UK university/government partnership

Centre for Digital Built Britain logo

The Centre for Digital Built Britain (CDBB) was a partnership between the University of Cambridge and UK's Department for Business, Energy and Industry Strategy. The CDBB was established in 2017 to support the transformation of the UK built environment using digital technologies to better design, build, maintain and integrate assets. Prior to its closure in March 2022, it was the home of the UK BIM programme, begun by the UK BIM Task Group (2011-2017), and the National Digital Twin programme.

==History==
In May 2011, UK Government Chief Construction Adviser Paul Morrell called for adoption of Building Information Modelling (BIM) on UK government construction projects. The UK BIM Task Group was a UK Government-funded group, managed through the Cabinet Office, and created in 2011. Chaired by Mark Bew, it was founded to "drive adoption of BIM across government" in support of the Government Construction Strategy. It led the government's BIM programme and requirements, including a free-to-use set of UK standards and tools that defined 'level 2 BIM'. The BIM Task Group later took responsibility for delivering the Digital Built Britain strategy, published in February 2015.

The work of the BIM Task Group continued under the stewardship of the Cambridge-based Centre for Digital Built Britain, announced by the Department for Business, Innovation and Skills in December 2017 and formally launched in early 2018. Its role was to support the transformation of the UK's construction sector using digital technologies to better plan, build, maintain and use infrastructure.
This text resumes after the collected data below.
Lemma buildPath_chain (k : nat) :
  forall (ancestors : list Node), (length ancestors <= k)%nat ->
  forall selection : Node,
  exists used : list Node,
    used `sublist_of` ancestors
    /\ Forall notRoot used
    /\ buildPath selection ancestors = breadcrumb (selection :: used).
Proof.
  induction k as [|k IH]; intros ancestors Hlen selection.
  - destruct ancestors; [|simpl in Hlen; lia].
    exists []. repeat split; constructor.
  - destruct ancestors as [|parent up].
    { exists []. repeat split; constructor. }
    simpl in Hlen.
    (* it is enough to read the parent path as the breadcrumb of a chain *)
    enough (exists used, used `sublist_of` (parent :: up) /\ Forall notRoot used
              /\ ParentPath (buildClassesIdSet selection (parent :: up)) = breadcrumb used)
      as (used & Hsub & Hnr & Hpp).
    { exists used. repeat split; try assumption.
      rewrite buildPath_ParentPath, Hpp. reflexivity. }
    rewrite ParentPath_cons. cbv zeta.
    destruct (IH up ltac:(lia) parent) as (usedP & HsubP & HnrP & HpathP).
    (* the chain behind the parent's own path *)
    assert (exists used, used `sublist_of` (parent :: up) /\ Forall notRoot used
              /\ (if isRootTag (goquery.NodeName parent) then "" else buildPath parent up)
                 = breadcrumb used) as (usedO & HsubO & HnrO & HpathO).
    { destruct (isRootTag (goquery.NodeName parent)) eqn:Hroot.
      - exists []. repeat split; [apply sublist_nil_l | constructor].
      - exists (parent :: usedP). repeat split.
        + apply sublist_skip, HsubP.
        + constructor; assumption.
        + exact HpathP. }
    destruct (noMarker _); [|exists usedO; auto].
    destruct up as [|grandparent up']; [exists usedO; auto|].
    destruct (isRootTag (goquery.NodeName grandparent)) eqn:Hroot; [exists usedO; auto|].
    simpl in Hlen.
    destruct (IH up' ltac:(lia) grandparent) as (usedG & HsubG & HnrG & HpathG).
    exists (grandparent :: usedG). repeat split.
    + apply sublist_cons, sublist_skip, HsubG.
    + constructor; assumption.
    + exact HpathG.
Qed.

(** C6: whatever the node and its ancestors, the breadcrumb is the node's own
    fragment appended to the fragments of some of its ancestors (taken in
    order, each joined as [ToPath] joins), and no ancestor that contributes a
    fragment is [html] or [body] -- at any depth, and also where the builder
    climbed to the grandparent.  So for a node that is not itself [html] or
    [body], as every block the analyzer passes, no fragment of the breadcrumb
    has such a tag. *)
Theorem buildPath_skips_root_wrappers (selection : Node) (ancestors : list Node) :
  exists used : list Node,
    used `sublist_of` ancestors
    /\ buildPath selection ancestors = breadcrumb (selection :: used)
    /\ Forall (fun a => goquery.NodeName a <> "html" /\ goquery.NodeName a <> "body") used
    /\ (goquery.NodeName selection <> "html" /\ goquery.NodeName selection <> "body" ->
        Forall (fun a => goquery.NodeName a <> "html" /\ goquery.NodeName a <> "body")
          (selection :: used)).
Proof.
  destruct (buildPath_chain (length ancestors) ancestors (le_n _) selection)
    as (used & Hsub & Hnr & Hpath).
  assert (Forall (fun a => goquery.NodeName a <> "html" /\ goquery.NodeName a <> "body")
            used) as Hused.
  { eapply Forall_impl; [exact Hnr|].
    intros a Ha. unfold notRoot, isRootTag in Ha.
    apply orb_false_iff in Ha as [Hbody Hhtml].
    apply String.eqb_neq in Hbody, Hhtml. split; assumption. }
  exists used. repeat split; try assumption.
  intros Hself. constructor; assumption.
Qed.

(** C6, on the paragraph under [section#x > div]: both ancestors below
    [body] contribute, [body] and [html] do not. *)
Lemma buildPath_skips_root_wrappers_witness :
  exists selection ancestors used,
    locate Sample.nested [] [1; 0; 0; 0]%nat = Some (selection, ancestors)
    /\ goquery.NodeName <$> ancestors = ["div"; "section"; "body"; "html"]
    /\ goquery.NodeName <$> used = ["div"; "section"]
    /\ buildPath selection ancestors = breadcrumb (selection :: used)
    /\ Forall (fun a => goquery.NodeName a <> "html" /\ goquery.NodeName a <> "body")
         (selection :: used).
Proof.
  assert (exists selection ancestors,
             locate Sample.nested [] [1; 0; 0; 0]%nat = Some (selection, ancestors)
             /\ goquery.NodeName selection = "p"
             /\ goquery.NodeName <$> ancestors = ["div"; "section"; "body"; "html"])
    as (selection & ancestors & Hat & Hp & Hnames)
    by (do 2 eexists; split; [vm_compute; reflexivity | split; reflexivity]).
  destruct (buildPath_skips_root_wrappers selection ancestors)
    as (used & Hsub & Hpath & _ & Hall).
  assert (goquery.NodeName <$> used = ["div"; "section"]) as Hused.
  { injection Hat as <- <-.
    vm_compute in Hpath.
    repeat match goal with
           | H : _ `sublist_of` _ |- _ => inversion H; subst; clear H
           end;
      vm_compute in Hpath; try discriminate; reflexivity. }
  exists selection, ancestors, used. repeat split; try assumption.
  apply Hall. rewrite Hp. split; discriminate.
Defined.

(** C5 fails as stated: the paragraph under [section#x > div] has a parent
    whose own fragment, [div], carries no marker, yet the builder does not
    climb: the parent's whole path [section#x div] carries the marker of the
    section, and it is kept instead of the grandparent's [section#x]. *)
Lemma buildClassesIdSet_marker_above :
  exists selection parent grandparent up,
    locate Sample.nested [] [1; 0; 0; 0]%nat = Some (selection, parent :: grandparent :: up)
    /\ nodeFragment parent = "div"
    /\ noMarker (nodeFragment parent) = true
    /\ buildPath grandparent up = "section#x"
    /\ ParentPath (buildClassesIdSet selection (parent :: grandparent :: up))
       = "section#x div"
    /\ buildPath selection (parent :: grandparent :: up) = "section#x div p.a.b".
Proof.
  do 4 eexists. split; [vm_compute; reflexivity|].
  vm_compute. repeat split.
Qed.

(** C5, as the code has it: the builder first takes the parent's whole path
    (empty when the parent is [html] or [body]).  It climbs exactly when that
    path contains neither [.] nor [#]; it then takes the grandparent's path
    if there is a grandparent other than [html] and [body], and keeps the
    parent's path otherwise.  The climb is not repeated. *)
Theorem buildClassesIdSet_skip_rule (selection parent : Node) (up : list Node) :
  let parentPath :=
    if isRootTag (goquery.NodeName parent) then "" else buildPath parent up in
  let climbs :=
    negb (strings.Contains parentPath ".") && negb (strings.Contains parentPath "#") in
  ParentPath (buildClassesIdSet selection []) = ""
  /\ ParentPath (buildClassesIdSet selection (parent :: up)) =
     match climbs, up with
     | true, grandparent :: up' =>
         if isRootTag (goquery.NodeName grandparent) then parentPath
         else buildPath grandparent up'
     | _, _ => parentPath
     end.
Proof.
  cbv zeta. split; [reflexivity|].
  rewrite ParentPath_cons. cbv zeta. fold (noMarker (if isRootTag (goquery.NodeName parent) then "" else buildPath parent up)).
  destruct (noMarker _); [|reflexivity].
  destruct up; reflexivity.
Qed.
(** One texture, named 1, is registered and bound; afterwards the registry
    holds a new name and name 1 is still allocated. *)
Lemma DestroyGLTextures_replaces_names_witness :
  let w := world_after [OpCreateGLTexture "a.jpg" "A"; OpBindGLTextures] in
  registry_ok (this w) ∧
  texture_names (gl_calls w) = [1] ∧
  ∃ w' new,
    DestroyGLTextures w = Some ((), w') ∧
    texture_names (gl_calls w') = [1] ++ new ∧
    tex_ID <$> registered_entries (this w') = new ∧
    length new = 1%nat ∧ 1 ∉ new.
Proof.
  intros w.
  assert (Hok : registry_ok (this w))
    by (split; vm_compute; [intuition discriminate | reflexivity]).
  assert (Hold : texture_names (gl_calls w) = [1]) by reflexivity.
  split; [exact Hok|]. split; [exact Hold|].
  destruct (DestroyGLTextures_replaces_names w Hok)
    as (w' & new & Hrun & Hnames & Hids & Hlen & Hnew).
  exists w', new. rewrite Hold in Hnames.
  split; [exact Hrun|]. split; [exact Hnames|]. split; [exact Hids|].
  split; [exact Hlen|].
  intros Hin. apply (Hnew 1 Hin). rewrite Hold. apply list_elem_of_singleton.
  reflexivity.
Defined.

(** ** Further properties: material registry *)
In October 2019, the CDBB, the UK BIM Alliance (renamed 'nima' in 2022) and the BSI Group launched the UK BIM Framework. Superseding the BIM levels approach, the framework describes an overarching approach to implementing BIM in the UK, integrating the international ISO 19650 series of standards into UK processes and practice.

In March 2022, the CDBB completed its mission, passing the Digital Twin Hub, International Programme, and Climate Resilience Demonstrator to the Connected Places Catapult. The final research projects within the Construction Innovation Hub Programme will complete by September 2022.

==Structure and work==
The CDBB was led by Professor Andy Neely, building on the work of the Cambridge Centre for Smart Infrastructure and Construction (CSIC), Cambridge Big Data, the Distributed Information and Automation Lab, the Cambridge Service Alliance and the Institute for Manufacturing. The CDBB was based in the CSIC's facility, the Maxwell Centre, in West Cambridge.

The CDBB was a member of the Construction Innovation Hub, alongside the Building Research Establishment and the Manufacturing Technology Centre, and collaborated with other partners in the Transforming Construction Sector Deal.

The Digital Built Britain strategy expanded the remit beyond BIM to include other digital processes and technologies, including new contractual frameworks, open data standards, data analytics and big data. For example, in November 2018, the CDBB published The Gemini Principles, a framework to guide the development of the National Digital Twin - an ecosystem of connected digital twins. The National Digital Twin was first recommended in the National Infrastructure Commission's December 2017 Data for the Public Good report. Mott MacDonald CTO Mark Enzer, Head of the National Digital Twin programme, was awarded OBE in October 2020.